Лес повешенных | страница 12



Болога поежился, будто от холода, – дикий, цепенящий ужас охватил его.

– Страшно! Страшно-то как, господи! – пробормотал он, ни к кому не обращаясь. – До чего же страшно жить на земле!..

Голос его прозвучал как стон умирающего и потонул в заунывном рыдании воспрянувшего ветра.

2

Ночная мгла окутала землю и раскинувшееся на ней село, где солдат вражеских было сейчас куда больше, чем исконных мирных жителей. Притихшие темные дома пугливо жались вдоль длинной немощеной улицы, политой осенним дождем, истерзанной колесами сотен телег, что изо дня в день тащились на фронт с провиантом для воюющих и возвращались, отягощенные тем, что после очередного боя от этих воюющих оставалось.

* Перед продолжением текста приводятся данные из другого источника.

(* ===== verification/Instances.v ===== *)
(** * A concrete environment

    Executable instances of the external interfaces ([JsonValue], [Serialize],
    [Sha256], [Clock], [Unicode], [Calendar]), for running the model on concrete
    inputs.  JSON is a tree printed as text whose numbers are
    unbounded integers, the clock ticks once per second, the
    digest is the identity, the alphabet is ASCII and the calendar knows UTC and a
    schedule that fires every minute. *)

From S2P Require Import Prelude Text Messages External Domain Workflow Scheduler.
From Stdlib Require Import Ascii.
From stdpp Require Import pretty.

(** ** JSON *)

Inductive value : Type :=
| VNull
| VBool (b : bool)
| VNumber (n : Z)
| VString (s : string)
| VArray (l : list value)
| VObject (fields : list (string * value)).

Definition value_eq_dec : EqDecision value.
Proof.
  refine (fix go (x y : value) : Decision (x = y) :=
    let rec : EqDecision value := go in
    match x, y with
    | VNull, VNull => left eq_refl
    | VBool a, VBool b => if decide (a = b) then left _ else right _
    | VNumber a, VNumber b => if decide (a = b) then left _ else right _
    | VString a, VString b => if decide (a = b) then left _ else right _
    | VArray a, VArray b => if decide (a = b) then left _ else right _
    | VObject a, VObject b => if decide (a = b) then left _ else right _
    | _, _ => right _
    end); congruence.
Defined.

Definition value_get (v : value) (key : string) : option value :=
  match v with
  | VObject fields => snd <$> List.find (λ f, String.eqb f.1 key) fields
  | _ => None
  end.

Definition value_insert (v : value) (key : string) (x : value) : value :=
  match v with
  | VObject fields => VObject (List.filter (λ f, negb (String.eqb f.1 key)) fields ++ [(key, x)])
  | _ => v
  end.

#[export] Instance value_json : JsonValue := {|
  json := value;
  json_eq_dec := value_eq_dec;
  json_get := value_get;
  json_as_bool v := match v with VBool b => Some b | _ => None end;
  json_as_str v := match v with VString s => Some s | _ => None end;
  json_as_u64 v := match v with VNumber (Zneg _) => None | VNumber n => Some (Z.to_N n) | _ => None end;
  json_as_i64 v := match v with VNumber n => Some n | _ => None end;
  json_as_array v := match v with VArray l => Some l | _ => None end;
  json_object_keys v := match v with VObject fields => Some (fst <$> fields) | _ => None end;
  json_string := VString;
  json_null := VNull;
  json_int := VNumber;
  json_bool := VBool;
  json_array := VArray;
  json_object := VObject;
  json_insert := value_insert;
  json_kind v := match v with
    | VNull => JKNull | VBool _ => JKBool | VNumber _ => JKNumber | VString _ => JKString
    | VArray _ => JKArray | VObject _ => JKObject
    end
|}.

Definition quote : string := String (ascii_of_nat 34) "".

Definition quoted (s : string) : string := quote +:+ s +:+ quote.

Definition commas (l : list string) : string :=
  match l with
  | [] => ""
  | x :: l' => x +:+ String.concat "" (String.append "," <$> l')
  end.

(** Compact text, without the escapes of JSON strings. *)
Fixpoint value_text (v : value) : string :=
  match v with
  | VNull => "null"
  | VBool b => if b then "true" else "false"
  | VNumber n => pretty n
  | VString s => quoted s
  | VArray l => "[" +:+ commas (map value_text l) +:+ "]"
  | VObject fields => "{" +:+ commas (map (λ f, quoted f.1 +:+ ":" +:+ value_text f.2) fields) +:+ "}"
  end.

(** ** Encoders of the program's types *)

Definition value_option {A} (f : A → value) (o : option A) : value :=
  match o with Some a => f a | None => VNull end.

Definition value_of_budget (b : ExecutionBudget) : value :=
  VObject [("max_provider_calls", VNumber (Z.of_N (max_provider_calls b)));
           ("deadline_secs", VNumber (Z.of_N (deadline_secs b)));
           ("max_response_bytes", VNumber (Z.of_N (max_response_bytes b)))].

Definition value_of_step (s : WorkflowStep) : value :=
  VObject [("id", VString (step_id s)); ("handler", VString (step_handler s));
           ("effect", VString (effect_as_str (step_effect s))); ("input", step_input s);
           ("retry", VObject [("max_attempts", VNumber (Z.of_N (max_attempts (step_retry s))));
                              ("backoff_secs", VNumber (Z.of_N (backoff_secs (step_retry s))))])].

Definition value_of_workflow (w : WorkflowSpec) : value :=
  VObject [("steps", VArray (value_of_step <$> wf_steps w));
           ("edges", VArray ((λ e, VObject [("from", VString (edge_from e));
                                            ("to", VString (edge_to e))]) <$> wf_edges w));
           ("budget", value_of_budget (wf_budget w))].

Definition value_of_criterion (c : AcceptanceCriterion) : value :=
  match c with
  | SelfTestSuite suite => VObject [("type", VString "self_test_suite"); ("suite", VString suite)]
  | ArtifactExists t => VObject [("type", VString "artifact_exists"); ("artifact_type", VString t)]
  | ManualApproval label => VObject [("type", VString "manual_approval"); ("label", VString label)]
  end.

Definition value_of_strings (l : list (string * string)) : value :=
  VObject ((λ p, (p.1, VString p.2)) <$> l).

(** The program's enum tables are checked by [column_names_roundtrip]; the kind's
    number is enough here. *)
Definition value_of_signal (r : CreateSignalRequest) : value :=
  VObject [("source", VString (cs_source r));
           ("external_id", value_option VString (cs_external_id r));
           ("content", VString (cs_content r));
           ("metadata", value_of_strings (cs_metadata r))].

Definition value_of_messages (l : list StoredMessage) : value :=
  VArray ((λ m, VObject [("role", VString (role_as_str (role m)));
                         ("content", VString (content m))]) <$> l).

Definition encode {T} (f : T → value) : Serialize T := λ t, Ok (bytes (value_text (f t))).

#[export] Instance concrete_clock : Clock := λ n, (Z.of_nat n * 1000000000)%Z.

Definition is_alnum (c : string) : bool :=
  match c with
  | String a EmptyString =>
      let n := N_of_ascii a in
      ((48 <=? n) && (n <=? 57) || (65 <=? n) && (n <=? 90) || (97 <=? n) && (n <=? 122))%N
  | _ => false
  end.

#[export] Instance ascii_unicode : Unicode :=
  {| char_is_alphanumeric := is_alnum; char_to_lowercase := to_ascii_lowercase |}.

#[export] Instance concrete_env : LoopEnv := {|
  env_json := value_json;
  env_clock := concrete_clock;
  env_sha := λ l, l;
  env_unicode := ascii_unicode;
  env_ser_json := encode (λ v, v);
  env_ser_string := encode VString;
  env_ser_pair := encode (λ p, VArray [VString p.1; VString p.2]);
  env_ser_metadata := encode value_of_strings;
  env_ser_workflow := encode value_of_workflow;
  env_ser_plan := encode (λ p, VObject [("workflow", value_of_workflow (plan_workflow p));
                              ("acceptance", VArray (value_of_criterion <$> plan_acceptance p))]);
  env_ser_effects := encode (λ l, VArray ((λ e, VString (effect_as_str e)) <$> l));
  env_ser_acceptance := encode (λ l, VArray (value_of_criterion <$> l));
  env_ser_budget := encode value_of_budget;
  env_ser_signal := encode value_of_signal;
  env_ser_messages := encode value_of_messages;
  env_ser_request := encode (λ r, VArray [value_of_messages r.1; VBool r.2])
|}.

(** ** A calendar *)

(** UTC only; the one schedule fires at every full minute. *)
#[export] Instance utc_calendar : Calendar := {|
  tz := unit;
  schedule := unit;
  tz_parse s := if String.eqb s "UTC" then Some tt else None;
  schedule_parse s := if String.eqb s "0 * * * * *" then Some tt else None;
  tz_single _ _ := true;
  schedule_after _ _ t := Some ((t / 60 + 1) * 60)%Z
|}.

Lemma utc_calendar_later s z t t' : schedule_after s z t = Some t' → (t < t')%Z.
Proof. cbn. intros [= <-]. pose proof (Z.mod_pos_bound t 60). pose proof (Z.div_mod t 60). lia. Qed.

В сгущающейся тьме светились желтым неярким светом окна штаба, дивизионного лазарета и трактира, где помещалась теперь офицерская столовая.

По грязным улочкам, переговариваясь и бранясь, разбредались соглядатаи недавней казни. Поручик Апостол Болога шагал молча, неуютно чувствуя себя в обществе нарочито и укоризненно помалкивающего капитана Клапки. Он бы избавился и от неуюта, и от капитана, стоило только прибавить шагу, но ему все почему-то казалось, что тот собирается сказать нечто важное, но капитан словно воды в рот набрал, и Апостолу становилось невмоготу от его молчания. Черная, кромешная ночь овладела его душой.

Проходя мимо штаба дивизии, они услышали доносившийся со двора громкий голос генерала. Капитан приостановился.

– Простите, поручик, я вас покину... – сказал он извиняющимся тоном.

Не откликнувшись ни словом, не считая должным проститься, Апостол Болога зашагал дальше, радуясь, что наконец избавился от неприятного попутчика, само молчание которого действовало угнетающе. В липкой густой грязи увязали ноги, и все же Апостол убыстрил шаг, словно боялся, как бы Клапка не передумал, не догнал его и не стал бы опять выматывать душу своим тягостным молчаливым упреком. Вскоре Болога свернул в узкий проулок – в глубине его приютился дом, где во время отдыха поручик обычно квартировал. Из-под навеса сарая неслось громкое пение. Апостол удивленно замер, досада его взяла на денщика, не в пору распевшегося, но тут же он невольно заслушался – песня была своя, знакомая, румынская. Не окликая Петре, Апостол прошел в дом, но долго тыкался в потемках сеней, ища ручку двери, и снова его взяла досада: «Поет, балбес, нет чтобы помочь своему офицеру!..»

Наконец он нащупал проклятую ручку и отворил дверь. В комнате подслеповато мигала лампа с едва высунутым фитильком и задымленным пыльным стеклом. Апостол снял каску, швырнул ее в угол, на лавку, улегся на пышную деревенскую кровать, сложил на груди руки и уставился в законченный потолок. Чувствовал он себя хуже некуда, точно после тяжелой, изнурительной физической работы.